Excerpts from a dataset
>>>>

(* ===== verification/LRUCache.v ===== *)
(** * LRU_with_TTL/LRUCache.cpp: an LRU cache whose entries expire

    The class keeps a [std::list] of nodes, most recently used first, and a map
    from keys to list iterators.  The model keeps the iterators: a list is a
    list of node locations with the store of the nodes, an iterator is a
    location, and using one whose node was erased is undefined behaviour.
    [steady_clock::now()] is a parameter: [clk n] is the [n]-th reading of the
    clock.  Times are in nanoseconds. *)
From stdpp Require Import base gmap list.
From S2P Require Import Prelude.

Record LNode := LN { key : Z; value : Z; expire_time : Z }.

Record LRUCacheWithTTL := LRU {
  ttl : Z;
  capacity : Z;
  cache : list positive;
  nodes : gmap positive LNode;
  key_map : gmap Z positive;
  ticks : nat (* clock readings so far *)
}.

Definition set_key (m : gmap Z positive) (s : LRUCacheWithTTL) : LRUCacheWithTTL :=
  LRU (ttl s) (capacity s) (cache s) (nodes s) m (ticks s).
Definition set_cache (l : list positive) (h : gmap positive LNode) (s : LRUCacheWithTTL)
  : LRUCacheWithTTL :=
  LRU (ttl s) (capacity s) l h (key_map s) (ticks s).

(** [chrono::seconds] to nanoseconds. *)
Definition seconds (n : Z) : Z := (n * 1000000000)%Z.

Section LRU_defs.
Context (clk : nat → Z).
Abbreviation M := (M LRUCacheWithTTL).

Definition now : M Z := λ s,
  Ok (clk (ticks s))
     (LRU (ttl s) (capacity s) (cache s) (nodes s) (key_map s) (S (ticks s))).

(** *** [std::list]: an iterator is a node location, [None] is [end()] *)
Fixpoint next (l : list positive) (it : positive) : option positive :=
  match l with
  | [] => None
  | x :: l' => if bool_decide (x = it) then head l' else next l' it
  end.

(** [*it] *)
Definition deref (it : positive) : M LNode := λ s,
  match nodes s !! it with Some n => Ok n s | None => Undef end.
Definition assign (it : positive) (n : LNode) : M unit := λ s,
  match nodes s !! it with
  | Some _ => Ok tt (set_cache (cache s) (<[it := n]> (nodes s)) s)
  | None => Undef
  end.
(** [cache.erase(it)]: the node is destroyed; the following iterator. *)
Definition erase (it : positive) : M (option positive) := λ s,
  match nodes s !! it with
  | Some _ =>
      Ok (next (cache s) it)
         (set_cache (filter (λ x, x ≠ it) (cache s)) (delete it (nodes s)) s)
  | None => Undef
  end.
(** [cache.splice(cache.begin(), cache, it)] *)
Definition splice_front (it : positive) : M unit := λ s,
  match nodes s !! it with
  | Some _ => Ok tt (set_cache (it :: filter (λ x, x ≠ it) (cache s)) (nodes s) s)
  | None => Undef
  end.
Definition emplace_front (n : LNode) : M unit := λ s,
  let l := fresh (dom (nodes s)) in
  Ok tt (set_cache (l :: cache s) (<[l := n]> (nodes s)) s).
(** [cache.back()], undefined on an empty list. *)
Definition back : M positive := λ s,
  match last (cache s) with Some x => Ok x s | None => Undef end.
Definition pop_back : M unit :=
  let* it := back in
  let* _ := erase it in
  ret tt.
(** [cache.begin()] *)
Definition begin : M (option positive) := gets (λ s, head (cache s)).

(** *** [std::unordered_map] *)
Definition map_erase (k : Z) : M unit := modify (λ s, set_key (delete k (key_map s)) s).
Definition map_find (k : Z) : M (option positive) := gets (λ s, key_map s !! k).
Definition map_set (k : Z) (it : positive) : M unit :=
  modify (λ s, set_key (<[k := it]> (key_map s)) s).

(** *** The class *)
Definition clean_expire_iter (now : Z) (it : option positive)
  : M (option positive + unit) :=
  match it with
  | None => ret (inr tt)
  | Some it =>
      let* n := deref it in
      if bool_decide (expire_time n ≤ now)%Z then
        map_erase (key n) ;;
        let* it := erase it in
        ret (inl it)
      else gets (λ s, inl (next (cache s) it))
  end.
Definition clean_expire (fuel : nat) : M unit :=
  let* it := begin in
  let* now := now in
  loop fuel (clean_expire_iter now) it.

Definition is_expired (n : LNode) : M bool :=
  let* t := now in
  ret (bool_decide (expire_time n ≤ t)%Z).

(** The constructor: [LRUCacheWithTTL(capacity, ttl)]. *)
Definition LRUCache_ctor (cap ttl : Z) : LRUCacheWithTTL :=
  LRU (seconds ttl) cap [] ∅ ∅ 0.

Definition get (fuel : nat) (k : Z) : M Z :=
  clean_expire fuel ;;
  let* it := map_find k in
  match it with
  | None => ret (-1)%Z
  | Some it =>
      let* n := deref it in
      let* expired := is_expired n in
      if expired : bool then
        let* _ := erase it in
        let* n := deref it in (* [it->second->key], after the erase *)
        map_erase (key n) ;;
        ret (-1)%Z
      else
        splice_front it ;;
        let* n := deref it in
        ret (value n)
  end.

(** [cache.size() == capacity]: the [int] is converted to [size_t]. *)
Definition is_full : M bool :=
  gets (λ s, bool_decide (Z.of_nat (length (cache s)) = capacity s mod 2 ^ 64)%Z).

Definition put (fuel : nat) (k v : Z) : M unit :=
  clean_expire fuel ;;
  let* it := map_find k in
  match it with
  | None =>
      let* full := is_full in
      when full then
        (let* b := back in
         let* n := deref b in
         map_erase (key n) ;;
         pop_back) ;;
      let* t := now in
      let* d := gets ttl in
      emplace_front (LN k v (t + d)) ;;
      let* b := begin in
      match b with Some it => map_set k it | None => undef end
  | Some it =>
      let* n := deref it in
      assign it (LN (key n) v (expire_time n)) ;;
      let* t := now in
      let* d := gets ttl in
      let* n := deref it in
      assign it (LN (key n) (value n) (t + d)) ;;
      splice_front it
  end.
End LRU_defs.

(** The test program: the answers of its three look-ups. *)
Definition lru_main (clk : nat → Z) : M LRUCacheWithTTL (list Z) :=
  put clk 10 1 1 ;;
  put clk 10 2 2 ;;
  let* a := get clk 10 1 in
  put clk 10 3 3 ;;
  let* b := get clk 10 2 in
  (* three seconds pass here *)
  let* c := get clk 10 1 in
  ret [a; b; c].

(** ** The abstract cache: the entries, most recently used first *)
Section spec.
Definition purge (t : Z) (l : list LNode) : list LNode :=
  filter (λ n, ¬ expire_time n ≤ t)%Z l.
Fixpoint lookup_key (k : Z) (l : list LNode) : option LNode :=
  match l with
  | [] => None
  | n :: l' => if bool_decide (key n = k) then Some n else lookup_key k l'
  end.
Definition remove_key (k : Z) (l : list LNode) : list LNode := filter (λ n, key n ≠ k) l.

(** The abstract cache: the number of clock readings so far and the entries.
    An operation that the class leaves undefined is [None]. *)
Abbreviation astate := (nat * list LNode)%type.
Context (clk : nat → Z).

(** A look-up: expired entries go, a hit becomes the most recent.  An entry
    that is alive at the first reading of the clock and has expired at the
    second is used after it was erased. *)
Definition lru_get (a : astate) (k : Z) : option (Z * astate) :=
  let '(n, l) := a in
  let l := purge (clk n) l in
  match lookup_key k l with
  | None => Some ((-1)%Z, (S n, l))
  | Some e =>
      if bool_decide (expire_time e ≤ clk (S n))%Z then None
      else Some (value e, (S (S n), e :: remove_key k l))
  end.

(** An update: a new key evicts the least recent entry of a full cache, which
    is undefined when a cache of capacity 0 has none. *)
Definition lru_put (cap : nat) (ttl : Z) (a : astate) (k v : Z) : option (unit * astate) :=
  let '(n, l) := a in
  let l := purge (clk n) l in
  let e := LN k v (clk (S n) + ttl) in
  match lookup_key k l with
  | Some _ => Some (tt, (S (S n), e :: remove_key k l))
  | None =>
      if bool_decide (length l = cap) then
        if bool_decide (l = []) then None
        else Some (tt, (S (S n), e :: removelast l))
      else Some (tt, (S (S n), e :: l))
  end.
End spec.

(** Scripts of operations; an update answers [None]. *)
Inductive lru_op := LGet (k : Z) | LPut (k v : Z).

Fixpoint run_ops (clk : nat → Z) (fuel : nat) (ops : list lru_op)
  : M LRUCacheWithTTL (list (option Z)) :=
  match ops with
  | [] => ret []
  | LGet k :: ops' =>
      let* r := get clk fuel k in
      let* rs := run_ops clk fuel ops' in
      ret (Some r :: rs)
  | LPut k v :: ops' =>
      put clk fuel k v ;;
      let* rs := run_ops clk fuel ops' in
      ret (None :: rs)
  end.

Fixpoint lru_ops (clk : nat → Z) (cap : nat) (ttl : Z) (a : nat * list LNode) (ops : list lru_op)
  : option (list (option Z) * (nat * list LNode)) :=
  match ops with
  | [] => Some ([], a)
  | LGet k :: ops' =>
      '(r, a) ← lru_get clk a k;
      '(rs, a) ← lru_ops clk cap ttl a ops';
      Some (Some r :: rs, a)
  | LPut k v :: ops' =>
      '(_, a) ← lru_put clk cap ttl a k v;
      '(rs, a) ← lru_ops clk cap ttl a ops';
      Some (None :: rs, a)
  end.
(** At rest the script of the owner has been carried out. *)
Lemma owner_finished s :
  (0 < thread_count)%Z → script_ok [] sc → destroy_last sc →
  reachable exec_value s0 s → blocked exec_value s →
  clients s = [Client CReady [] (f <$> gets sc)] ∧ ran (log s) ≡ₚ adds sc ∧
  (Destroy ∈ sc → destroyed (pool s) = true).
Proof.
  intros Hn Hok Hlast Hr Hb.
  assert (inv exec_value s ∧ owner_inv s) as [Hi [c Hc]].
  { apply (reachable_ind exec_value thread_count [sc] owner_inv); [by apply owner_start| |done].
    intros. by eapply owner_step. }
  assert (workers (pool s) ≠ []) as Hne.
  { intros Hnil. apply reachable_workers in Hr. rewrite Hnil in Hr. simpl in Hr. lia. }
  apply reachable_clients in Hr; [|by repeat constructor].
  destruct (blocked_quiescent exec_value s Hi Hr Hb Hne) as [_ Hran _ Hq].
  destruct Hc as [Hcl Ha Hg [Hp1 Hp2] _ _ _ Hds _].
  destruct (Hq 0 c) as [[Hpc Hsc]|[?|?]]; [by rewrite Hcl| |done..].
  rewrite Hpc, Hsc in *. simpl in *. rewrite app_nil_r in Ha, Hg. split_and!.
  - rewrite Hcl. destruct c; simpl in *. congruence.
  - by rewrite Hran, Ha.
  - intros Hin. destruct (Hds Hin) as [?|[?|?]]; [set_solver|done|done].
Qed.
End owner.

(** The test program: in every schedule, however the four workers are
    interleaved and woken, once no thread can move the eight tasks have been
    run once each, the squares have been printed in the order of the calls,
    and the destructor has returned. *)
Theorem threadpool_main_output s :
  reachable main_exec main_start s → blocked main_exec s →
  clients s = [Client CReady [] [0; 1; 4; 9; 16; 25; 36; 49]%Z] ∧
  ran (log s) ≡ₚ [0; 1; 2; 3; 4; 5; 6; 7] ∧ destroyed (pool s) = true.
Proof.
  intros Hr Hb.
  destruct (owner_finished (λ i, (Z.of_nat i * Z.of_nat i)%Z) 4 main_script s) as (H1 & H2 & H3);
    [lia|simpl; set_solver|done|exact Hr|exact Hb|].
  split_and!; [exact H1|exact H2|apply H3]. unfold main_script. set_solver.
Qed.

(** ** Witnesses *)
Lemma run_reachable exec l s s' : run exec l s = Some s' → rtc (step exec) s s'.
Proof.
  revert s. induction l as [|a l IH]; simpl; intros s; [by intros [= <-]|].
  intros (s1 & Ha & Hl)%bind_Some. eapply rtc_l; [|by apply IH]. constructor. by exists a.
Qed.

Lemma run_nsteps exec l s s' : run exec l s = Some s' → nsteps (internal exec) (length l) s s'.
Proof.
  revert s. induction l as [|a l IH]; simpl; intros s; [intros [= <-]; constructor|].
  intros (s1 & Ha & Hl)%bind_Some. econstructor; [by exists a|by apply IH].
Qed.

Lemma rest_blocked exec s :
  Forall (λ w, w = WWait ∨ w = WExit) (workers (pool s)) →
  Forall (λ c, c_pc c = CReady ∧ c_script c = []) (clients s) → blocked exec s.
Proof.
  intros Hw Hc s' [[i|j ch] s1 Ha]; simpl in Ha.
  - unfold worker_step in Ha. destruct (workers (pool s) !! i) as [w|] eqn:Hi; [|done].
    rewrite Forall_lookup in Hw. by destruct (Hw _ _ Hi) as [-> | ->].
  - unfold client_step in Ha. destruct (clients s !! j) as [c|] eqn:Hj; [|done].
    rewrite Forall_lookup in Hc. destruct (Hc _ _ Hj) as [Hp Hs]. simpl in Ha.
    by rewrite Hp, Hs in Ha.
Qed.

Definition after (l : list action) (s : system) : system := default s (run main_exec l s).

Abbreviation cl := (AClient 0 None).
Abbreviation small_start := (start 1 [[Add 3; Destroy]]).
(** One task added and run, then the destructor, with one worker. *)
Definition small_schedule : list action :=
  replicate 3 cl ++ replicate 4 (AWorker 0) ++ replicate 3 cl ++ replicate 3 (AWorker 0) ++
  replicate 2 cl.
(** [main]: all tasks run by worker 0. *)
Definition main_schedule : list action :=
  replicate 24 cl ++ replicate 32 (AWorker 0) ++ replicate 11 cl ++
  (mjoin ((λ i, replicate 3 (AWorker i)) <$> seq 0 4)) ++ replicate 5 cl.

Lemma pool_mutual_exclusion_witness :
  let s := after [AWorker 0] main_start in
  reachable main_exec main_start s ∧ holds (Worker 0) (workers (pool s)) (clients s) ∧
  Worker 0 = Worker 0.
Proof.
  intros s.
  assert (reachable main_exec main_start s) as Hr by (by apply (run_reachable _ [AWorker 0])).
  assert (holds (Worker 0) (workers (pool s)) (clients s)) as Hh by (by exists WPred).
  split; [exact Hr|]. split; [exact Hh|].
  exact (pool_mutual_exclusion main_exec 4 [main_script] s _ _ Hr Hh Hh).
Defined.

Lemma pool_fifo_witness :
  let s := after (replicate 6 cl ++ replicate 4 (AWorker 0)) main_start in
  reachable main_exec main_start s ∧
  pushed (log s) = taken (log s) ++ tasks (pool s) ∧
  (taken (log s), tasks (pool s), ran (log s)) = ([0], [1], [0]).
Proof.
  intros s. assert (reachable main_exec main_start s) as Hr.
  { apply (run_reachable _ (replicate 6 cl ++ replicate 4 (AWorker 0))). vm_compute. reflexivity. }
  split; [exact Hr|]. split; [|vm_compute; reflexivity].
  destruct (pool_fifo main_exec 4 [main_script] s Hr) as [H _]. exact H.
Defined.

<<<<

# Task prompt
Exactly the lines from the one with "exact (pool_mutual_exclusion main_exec" through the end of the entries, both included, should be written out, and no others.

# Task output
  exact (pool_mutual_exclusion main_exec 4 [main_script] s _ _ Hr Hh Hh).
Defined.

Lemma pool_fifo_witness :
  let s := after (replicate 6 cl ++ replicate 4 (AWorker 0)) main_start in
  reachable main_exec main_start s ∧
  pushed (log s) = taken (log s) ++ tasks (pool s) ∧
  (taken (log s), tasks (pool s), ran (log s)) = ([0], [1], [0]).
Proof.
  intros s. assert (reachable main_exec main_start s) as Hr.
  { apply (run_reachable _ (replicate 6 cl ++ replicate 4 (AWorker 0))). vm_compute. reflexivity. }
  split; [exact Hr|]. split; [|vm_compute; reflexivity].
  destruct (pool_fifo main_exec 4 [main_script] s Hr) as [H _]. exact H.
Defined.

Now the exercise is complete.